James Gunn explains why he portrays superheroes as ‘maniacs’ not ‘gods’

Image via DC Films

There are a lot of different ways that superheroes are portrayed in modern comic book movies and TV. By and large, the MCU tends to depict its heroes as flawed, relatable people while the DCEU is famed for presenting its heroes as stoic gods, mostly in Zack Snyder’s films. But James Gunn has a unique way of portraying his costumed crimefighters — more often than not, they’re unhinged weirdos with unresolved personality issues.

In an interview with Vulture, the Peacemaker creator opened up about why it is that he tends to handle comic book characters in this way. Gunn explained that he just loves the idea of superheroes as “maniacs”, which is something he enjoyed bringing to the table with Marvel’s Guardians of the Galaxy franchise.

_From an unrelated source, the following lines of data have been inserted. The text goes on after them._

(** * QuantumAi dataset registry: a shallow embedding of [Quantum.sol]

    The contract [QuantumAi] (with its bases [QuantumAiStorage],
    [QuantumAiPayments], [QuantumAiDatasets], [QuantumAiPurchase]) is
    embedded as state-passing functions over a record of its storage
    variables.  Solidity mappings are finite maps read with a default
    value, unsigned integers are [N] with the checked arithmetic of
    Solidity 0.8 written out, [require] and panics are a revert outcome,
    and the external ERC-20 call of [purchaseDataset] is a parameter that
    may re-enter the contract before it returns. *)

From stdpp Require Import gmap strings list fin_maps.
From Stdlib Require Import NArith Lia Ascii.

Local Open Scope N_scope.

(** ** Machine integers *)

Module Uint.
Definition max (w : N) : N := 2 ^ w - 1.
Definition max256 : N := max 256.
Definition max128 : N := max 128.
Definition max48 : N := max 48.
(** Explicit narrowing conversion [uintW(x)]: truncation, no check. *)
Definition cast (w : N) (x : N) : N := x mod 2 ^ w.
End Uint.

Definition address := N.
Definition zero_address : address := 0.
(** * DeoDer: a shallow embedding of [run.py]

    [run.py] scans a web page for embedded video links and downloads every
    link through yt-dlp on a thread pool, with per-task retries, tqdm
    progress bars and a log of permanently failed URLs.

    The embedding follows the source function by function.  Python
    statements become computations in a state-and-exception monad over a
    [world] record (file system, the global [progress_bars], and the trace
    of prints and external calls).  The libraries the script calls
    (urllib, requests, BeautifulSoup, yt-dlp) are section variables: every
    theorem holds for any behaviour of them. *)

From Stdlib Require Import ZArith QArith Ascii String List Lia Bool.
From stdpp Require Import base gmap sets list strings.

Local Open Scope string_scope.
Local Open Scope list_scope.

(** ** Python values, exceptions and results *)

(** The values found in a yt-dlp progress dictionary.  A number is kept
    as the rational it stands for: an [int] exactly, a [float] as the
    value of the double.  The arithmetic of the hook rounds as Python
    does, see [float_round]. *)
Inductive pyval : Type :=
| VNone
| VStr (s : string)
| VNum (q : Q).

(** The exceptions the modelled code can see.  All of them are subclasses
    of Python's [Exception], so an [except Exception] clause catches each. *)
Inductive exn : Type :=
| NameError (name : string)
| KeyError (key : string)
| TypeError
| ZeroDivisionError
| ValueError (msg : string)
| FileExistsError (path : string)
| FileNotFoundError (path : string)
| IsADirectoryError (path : string)
| NotADirectoryError (path : string)
| RequestException (msg : string)
| ParserError (msg : string)
| DownloadError (msg : string).
Inductive result (A : Type) : Type :=
| Ok (a : A)
| Raise (e : exn).
Arguments Ok {A} a.
Arguments Raise {A} e.

(** ** Configuration (lines 12-17) *)

Definition MAX_RETRIES : Z := 10.
Definition OUTPUT_DIR : string := "downloads".
Definition MAX_WORKERS : nat := 5.
Definition TIMEOUT : Z := 10.
Definition VIDEO_DOMAINS : list string :=
  ["youtube.com"; "youtu.be"; "vimeo.com"; "dailymotion.com"].
Definition FAILED_LOG : string := "failed.txt".

(** ** The world *)

(** What the script prints, one constructor per [print] statement. *)
Inductive message : Type :=
| MsgDetected (domain : string)
| MsgScanning
| MsgNoLinks
| MsgExtractFailed (e : exn)
| MsgComplete (url : string)
| MsgError (attempt retries : Z) (url : string) (e : exn)
| MsgSkipped (url : string)
| MsgErrorDownloading (url : string) (e : exn)
| MsgNoValid
| MsgFound (n : nat).

(** Observable effects, in the order they happen. *)
Inductive event : Type :=
| EvPrint (m : message)
| EvHttpGet (url : string) (timeout : Z)
| EvDownload (url : string) (outtmpl : string)
| EvRefresh (url : string) (n : pyval).

(** A tqdm bar: its [total], its position [n] and whether it was closed. *)
Record bar : Type := mkBar {
  bar_total : Z;
  bar_n : pyval;
  bar_closed : bool
}.

Record world : Type := mkWorld {
  dirs : gset string;                     (* directories that exist *)
  files : gmap string string;             (* regular files and their text *)
  progress_bars : option (gmap string bar); (* the global; None = unbound *)
  out : list event
}.

Definition set_dirs (d : gset string) (w : world) : world :=
  mkWorld d (files w) (progress_bars w) (out w).
Definition set_files (f : gmap string string) (w : world) : world :=
  mkWorld (dirs w) f (progress_bars w) (out w).
Definition set_bars (b : option (gmap string bar)) (w : world) : world :=
  mkWorld (dirs w) (files w) b (out w).
Definition emit (e : event) (w : world) : world :=
  mkWorld (dirs w) (files w) (progress_bars w) (out w ++ [e]).

(** ** The monad: state threaded through, exceptions keep the state *)

Definition M (A : Type) : Type := world -> result A * world.

Definition ret {A} (a : A) : M A := fun w => (Ok a, w).
Definition raise {A} (e : exn) : M A := fun w => (Raise e, w).
Definition bind {A B} (c : M A) (k : A -> M B) : M B :=
  fun w => match c w with
           | (Ok a, w') => k a w'
           | (Raise e, w') => (Raise e, w')
           end.
(** What [touch] and [mkdir] have in common, up to the write of the
    FS-information sector: the run of either is taken apart into its
    steps, each failure branch is closed, and the facts about the globals
    and the write requests of the steps are left in the context. *)
Ltac creation_steps Hrun Hd Hp Hbs Hfi g w bs fi :=
  rewrite (bind_run _ _ _ _ _ (cache_disk_partition_hit _ _ g w Hd Hp)) in Hrun;
  assert (Hready : cache_ready g = true) by (unfold cache_ready; now rewrite Hbs, Hfi);
  rewrite Hready in Hrun; cbn [negb] in Hrun;
  apply bind_done in Hrun; destruct Hrun as ([found parent] & s1 & H1 & Hrun);
  pose proof (keeps_find_cluster_number _ _ _ _ _ _ _ H1) as G1;
  pose proof (only_reads_writes _ _ (reads_only_find_cluster_number _ _ _ _ _ _ _ H1)) as W1;
  cbn [fst snd] in Hrun;
  destruct found; cbn [negb] in Hrun; [|discriminate];
  apply bind_done in Hrun; destruct Hrun as (cluster & s2 & H2 & Hrun);
  pose proof (keeps_find_free_cluster _ _ _ _ H2) as G2;
  pose proof (only_reads_writes _ _ (reads_only_find_free_cluster _ _ _ _ H2)) as W2;
  destruct (cluster =? 0) eqn:Hcluster; [discriminate|];
  apply Z.eqb_neq in Hcluster;
  cbn [fst snd] in G1, W1;
  assert (Hbs2 : fat_bs (fst s2) = Some bs) by congruence;
  rewrite (bind_run _ _ _ _ _ (deref_bs_run s2 bs Hbs2)) in Hrun;
  rewrite (bind_run _ _ _ _ _ (cluster_lba_run s2 bs _ Hbs2)) in Hrun;
  apply bind_done in Hrun; destruct Hrun as (r & s3 & H3 & Hrun);
  pose proof (keeps_read_sectors _ _ _ _ _ _ H3) as G3;
  pose proof (only_reads_writes _ _ (reads_only_read_sectors _ _ _ _ _ _ H3)) as W3;
  destruct r as [data|]; [|discriminate];
  apply bind_done in Hrun; destruct Hrun as (directory_cluster2 & s4 & H4 & Hrun);
  pose proof (keeps_lift _ _ _ _ H4) as G4;
  pose proof (only_reads_writes _ _ (reads_only_lift _ _ _ _ H4)) as W4;
  assert (Hbs4 : fat_bs (fst s4) = Some bs) by congruence;
  rewrite (bind_run _ _ _ _ _ (cluster_lba_run s4 bs _ Hbs4)) in Hrun;
  apply bind_done in Hrun; destruct Hrun as (ok1 & s5 & H5 & Hrun);
  destruct (write_sectors_run _ _ _ _ _ _ _ H5) as [G5 W5];
  destruct ok1; [|discriminate]; cbn [negb] in Hrun;
  apply bind_done in Hrun; destruct Hrun as (ok2 & s6 & H6 & Hrun);
  destruct ok2; [|discriminate]; cbn [negb] in Hrun;
  assert (Hbs5 : fat_bs (fst s5) = Some bs) by congruence;
  assert (Hg5 : fst s5 = g) by congruence;
  destruct (write_fat_value_run _ _ _ _ _ _ Hbs5 H6) as [G6 W6];
  destruct (write_fat_value_entry _ _ _ _ _ _ Hbs5 H6) as [Hidx [sector D6]];
  rewrite Hg5 in W6, D6;
  assert (Hfi6 : fat_is (fst s6) = Some fi) by congruence;
  rewrite (bind_run _ _ _ _ _ (deref_is_run s6 fi Hfi6)) in Hrun;
  apply bind_done in Hrun; destruct Hrun as ([] & s7 & H7 & Hrun);
  injection H7 as <-;
  apply bind_done in Hrun; destruct Hrun as (ok3 & s8 & H8 & Hrun);
  assert (Hg6 : fst s6 = g) by congruence;
  destruct ok3; cbn [negb] in Hrun; [|discriminate];
  assert (Hbs6 : fat_bs (fst s6) = Some bs) by congruence;
  pose proof (fun l => write_is_frame _ _ _ _ _ _ l H8 Hbs6) as F8;
  eapply write_is_run in H8 as (G8 & W8 & D8); [|exact Hbs6|cbn; reflexivity];
  cbn [fst snd] in G8, W8, D8, F8.
(** [naegeles_compute_woa(lnmp, woa_out, woa_out_size)] on a platform:
    the return code and the contents of the output buffer after the call.
    [diff_seconds / 86400] divides an exact non-negative integer by 86400
    and the conversion to [int] truncates, which is [Z.quot]; the outer
    [option] is [None] only where that conversion is undefined. *)
Definition naegeles_compute_woa (env : platform) (lnmp woa_out : option string)
    (woa_out_size : N) : option (naegeles_error_t * option string) :=
  match lnmp, woa_out with
  | Some _, Some buf =>
      if (woa_out_size <? WOA_STR_MAX_LEN)%N
      then Some (NAEGELES_ERR_BUFFER_TOO_SMALL, woa_out)
      else
        let '(ok, (day, month, year)) := parse_date lnmp 0 0 0 in
        if negb ok then
          Some (NAEGELES_ERR_INVALID_DATE,
                Some (snprintf buf woa_out_size "Invalid date"))
        else
          let lnmp_time := mktime env (lnmp_tm day month year) in
          if lnmp_time =? -1 then
            Some (NAEGELES_ERR_DATE_CONVERSION,
                  Some (snprintf buf woa_out_size "Date conversion error"))
          else
            let current_time := time env in
            if current_time =? -1 then
              Some (NAEGELES_ERR_SYSTEM_TIME,
                    Some (snprintf buf woa_out_size "System time error"))
            else
              let diff_seconds := difftime current_time lnmp_time in
              if diff_seconds <? 0 then
                Some (NAEGELES_ERR_FUTURE_DATE,
                      Some (snprintf buf woa_out_size "LNMP is in the future"))
              else
                match double_to_int (Z.quot diff_seconds 86400) with
                | None => None
                | Some total_days =>
                    Some (NAEGELES_OK,
                          Some (snprintf buf woa_out_size (woa_text total_days)))
                end
  | _, _ => Some (NAEGELES_ERR_NULL_PARAM, woa_out)
  end.

(** The age text as the specification words it, from weeks and days. *)
Definition spec_woa_text (weeks days : Z) : string :=
  let w := print_d 0 weeks ++ (if Z.eq_dec weeks 1 then " week" else " weeks") in
  let d := print_d 0 days ++ (if Z.eq_dec days 1 then " day" else " days") in
  if Z_gt_dec days 0 then w ++ ", " ++ d else w.

End Woa.
Import Woa.

(** ** The combined call *)

Module Combined.

(** [naegeles_compute]: the return code and both buffers after the call. *)
Definition naegeles_compute (fuel : nat) (env : platform) (lnmp : option string)
    (edd_out : option string) (edd_out_size : N)
    (woa_out : option string) (woa_out_size : N)
  : option (naegeles_error_t * option string * option string) :=
  match naegeles_compute_edd fuel lnmp edd_out edd_out_size with
  | None => None
  | Some (edd_result, edd_out') =>
      match edd_result with
      | NAEGELES_OK =>
          match naegeles_compute_woa env lnmp woa_out woa_out_size with
          | None => None
          | Some (woa_result, woa_out') => Some (woa_result, edd_out', woa_out')
          end
      | _ => Some (edd_result, edd_out', woa_out)
      end
  end.

(** The error kinds the specification enumerates. *)
Inductive ErrorKind : Set :=
| NullOrEmptyInput | InvalidFormat | InvalidDate | DateConversionError
| SystemTimeUnavailable | FutureDateError | BufferTooSmall.

End Combined.
Import Combined.

(** ** Messages and the command line *)

Module Cli.

(** [naegeles_error_string(error_code)]: the [switch] over the integer
    values of the enumerators, with its [default]. *)
Definition naegeles_error_string (code : Z) : string :=
  match code with
  | 0 => "Success"
  | -1 => "NULL parameter provided"
  | -2 => "Invalid date format or value"
  | -3 => "Failed to convert date"
  | -4 => "Failed to get system time"
  | -5 => "LNMP date is in the future"
  | -6 => "Output buffer too small"
  | _ => "Unknown error"
  end.

(** The newline character of the format strings. *)
Definition nl : string := String (ascii_of_nat 10) "".

(** What a run of the program leaves behind: the value [main] returns
    and the text written to [stdout] and to [stderr]. *)
Record run : Set := mk_run {
  exit_status : Z;
  stdout : string;
  stderr : string
}.

(** [main(argc, argv)], with [argc] the length of [argv]. [edd] and [woa]
    stand for what the two local arrays hold before they are passed on:
    they are not initialised. The result is [None] where the computation
    is ([naegeles_compute]) and where [argv[0]] is missing, since the
    usage line would print a null pointer. *)
Definition main (fuel : nat) (env : platform) (edd woa : string)
    (argv : list string) : option run :=
  if negb (List.length argv =? 2)%nat then
    match argv with
    | [] => None
    | prog :: _ =>
        Some {| exit_status := 1; stdout := "";
                stderr := "Usage: " ++ prog ++ " LNMP[dd/mm/yyyy]" ++ nl |}
    end
  else
    match naegeles_compute fuel env (nth_error argv 1)
            (Some edd) DATE_STR_MAX_LEN (Some woa) WOA_STR_MAX_LEN with
    | None => None
    | Some (result, edd', woa') =>
        if negb (error_code result =? error_code NAEGELES_OK) then
          Some {| exit_status := 1; stdout := "";
                  stderr := "Error: " ++ naegeles_error_string (error_code result) ++ nl |}
        else
          match edd', woa' with
          | Some e, Some w =>
              Some {| exit_status := 0;
                      stdout := ("EDD: " ++ e ++ nl) ++ ("WOA: " ++ w ++ nl);
                      stderr := "" |}
          | _, _ => None
          end
    end.

End Cli.
Import Cli.

(** ** Calendar order *)

Module Order.

(** The first date comes before the second one in the calendar. *)
Definition date_before (d1 m1 y1 d2 m2 y2 : Z) : Prop :=
  y1 < y2 \/ (y1 = y2 /\ (m1 < m2 \/ (m1 = m2 /\ d1 < d2))).

End Order.
Import Order.

(** ** Facts about the calendar *)

Lemma rem_zero_divide (a b : Z) : b <> 0 -> (Z.rem a b =? 0) = true <-> (b | a).
Proof.
  intros Hb. rewrite Z.eqb_eq. split.
  - intros H. apply Z.rem_divide; assumption.
  - intros H. apply Z.rem_divide; assumption.
Qed.

Lemma gregorian_leapb_spec (year : Z) :
  gregorian_leapb year = true <-> gregorian_leap year.
Proof.
  unfold gregorian_leapb, gregorian_leap.
  rewrite orb_true_iff, andb_true_iff, negb_true_iff, !Z.eqb_eq.
  rewrite <- not_true_iff_false, Z.eqb_eq.
  rewrite !Z.mod_divide by discriminate. reflexivity.
Qed.

Lemma is_leap_year_gregorian (year : Z) :
  is_leap_year year = gregorian_leapb year.
Proof.
  apply eq_true_iff_eq. rewrite gregorian_leapb_spec.
  unfold is_leap_year, gregorian_leap.
  rewrite orb_true_iff, andb_true_iff, negb_true_iff.
  rewrite <- (rem_zero_divide year 4), <- (rem_zero_divide year 400) by discriminate.
  rewrite <- (rem_zero_divide year 100) by discriminate.
  rewrite not_true_iff_false. reflexivity.
Qed.

Lemma is_leap_year_spec (year : Z) :
  is_leap_year year = true <-> gregorian_leap year.
Proof. rewrite is_leap_year_gregorian. apply gregorian_leapb_spec. Qed.

Lemma month_cases (month : Z) :
  1 <= month <= 12 ->
  month = 1 \/ month = 2 \/ month = 3 \/ month = 4 \/ month = 5 \/ month = 6 \/
  month = 7 \/ month = 8 \/ month = 9 \/ month = 10 \/ month = 11 \/ month = 12.
Proof. lia. Qed.

Ltac each_month H :=
  apply month_cases in H;
  repeat (destruct H as [H | H]); subst.

Lemma days_in_month_range (month year : Z) :
  1 <= month <= 12 -> 28 <= days_in_month month year <= 31.
Proof.
  intros H. unfold days_in_month.
  each_month H; destruct (is_leap_year year); cbv -[Z.le]; lia.
Qed.

Lemma days_in_month_invalid (month year : Z) :
  month < 1 \/ month > 12 -> days_in_month month year = 0.
Proof.
  intros H. unfold days_in_month.
  destruct (month <? 1) eqn:E1; [reflexivity|].
  destruct (month >? 12) eqn:E2; [reflexivity|]. lia.
Qed.

Lemma is_valid_date_spec (day month year : Z) :
  is_valid_date day month year = true <->
  1900 <= year <= 2100 /\ 1 <= month <= 12 /\ 1 <= day <= days_in_month month year.
Proof.
  unfold is_valid_date.
  destruct (year <? 1900) eqn:E1, (year >? 2100) eqn:E2,
           (month <? 1) eqn:E3, (month >? 12) eqn:E4,
           (day <? 1) eqn:E5, (day >? days_in_month month year) eqn:E6;
    cbn; split; intros; try discriminate; try lia; try reflexivity.
Qed.

(** C9: [days_in_month] is the Gregorian month length for every month in
    [1,12] (for the years 1900..2100 and every other year), February has
    29 days exactly when [is_leap_year] holds, [is_leap_year] is the rule
    "divisible by 4 and not by 100, or divisible by 400" (2000, 2400 and
    2024 are leap; 1900, 2100 and 2023 are not), and a month outside
    [1,12] gives the sentinel 0. *)
Theorem days_in_month_gregorian (month year : Z) :
  days_in_month month year =
    (if (1 <=? month) && (month <=? 12)
     then gregorian_month_length month year else 0)
  /\ (days_in_month 2 year = 29 <-> is_leap_year year = true)
  /\ (is_leap_year year = true <-> gregorian_leap year)
  /\ is_leap_year 2000 = true /\ is_leap_year 2400 = true
  /\ is_leap_year 2024 = true /\ is_leap_year 1900 = false
  /\ is_leap_year 2100 = false /\ is_leap_year 2023 = false.
Proof.
  split; [|split; [|split; [apply is_leap_year_spec | repeat split]]].
  - destruct ((1 <=? month) && (month <=? 12)) eqn:E.
    + apply andb_true_iff in E. destruct E as [E1 E2].
      assert (H : 1 <= month <= 12) by lia.
      unfold days_in_month.
      each_month H; unfold gregorian_month_length;
        rewrite <- ?is_leap_year_gregorian;
        destruct (is_leap_year year) eqn:L; reflexivity.
    + apply days_in_month_invalid.
      apply andb_false_iff in E. destruct E as [E | E]; lia.
  - unfold days_in_month.
    destruct (is_leap_year year); cbv; split; intros; try reflexivity; try discriminate.
Qed.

“The idea that superheroes are maniacs is something I like very much,” Gunn said. “[Guardians of the Galaxy] is much different because it’s really a science fiction story, a science fantasy story. They’re not superheroes, they’re not wearing masks, which is one of the reasons I think I had an easier time working my way into it.”

For his DC debut The Suicide Squad, however, Gunn was faced with a team of anti-heroes in traditional four-color costumes and decided he couldn’t treat them like “gods” as he finds the whole idea of dressing up to fight crime preposterous. Ultimately, it’s the inherent “silliness” of the genre that appeals to the writer/director.

“But in The Suicide Squad, you got guys wearing yellow costumes and all this stuff,” he continued. “I decided to go for what it would really be like. Treating these people like gods is like, ‘Whaat?’ I have a hard time imagining a guy who’s really serious and wants revenge making a costume for himself and putting black around his eyes so his skin doesn’t show when you look him in the face. He’s got the mask on, and also the eye makeup under it! There’s a silliness to it that I can’t deny. Not because it’s making fun but because it seems to me that the silliness is what is real.”

Gunn makes a good point about how he was almost able to sidestep the superhero genre with the Guardians movies, as the ragtag nature of the team and the cosmic setting makes them more sci-fi adventure flicks than cape ‘n’ cowl films. But his DC projects tackle that world head-on, which is why they feel much more parodic and self-effacing. Peacemaker, for instance, derives endless fun from poking holes in the DC universe, referencing some of the weirdest characters from the comics. e.g. Bat-Mite and Matter-Eater Lad.

Guardians of the Galaxy Vol. 3, which is shooting now, will see Gunn briefly return to the MCU before he switches back to DC to helm multiple upcoming projects for HBO Max, including another Suicide Squad spinoff and a second season of Peacemaker. So get ready to see many more maniac superheroes in the DCEU in the years to come.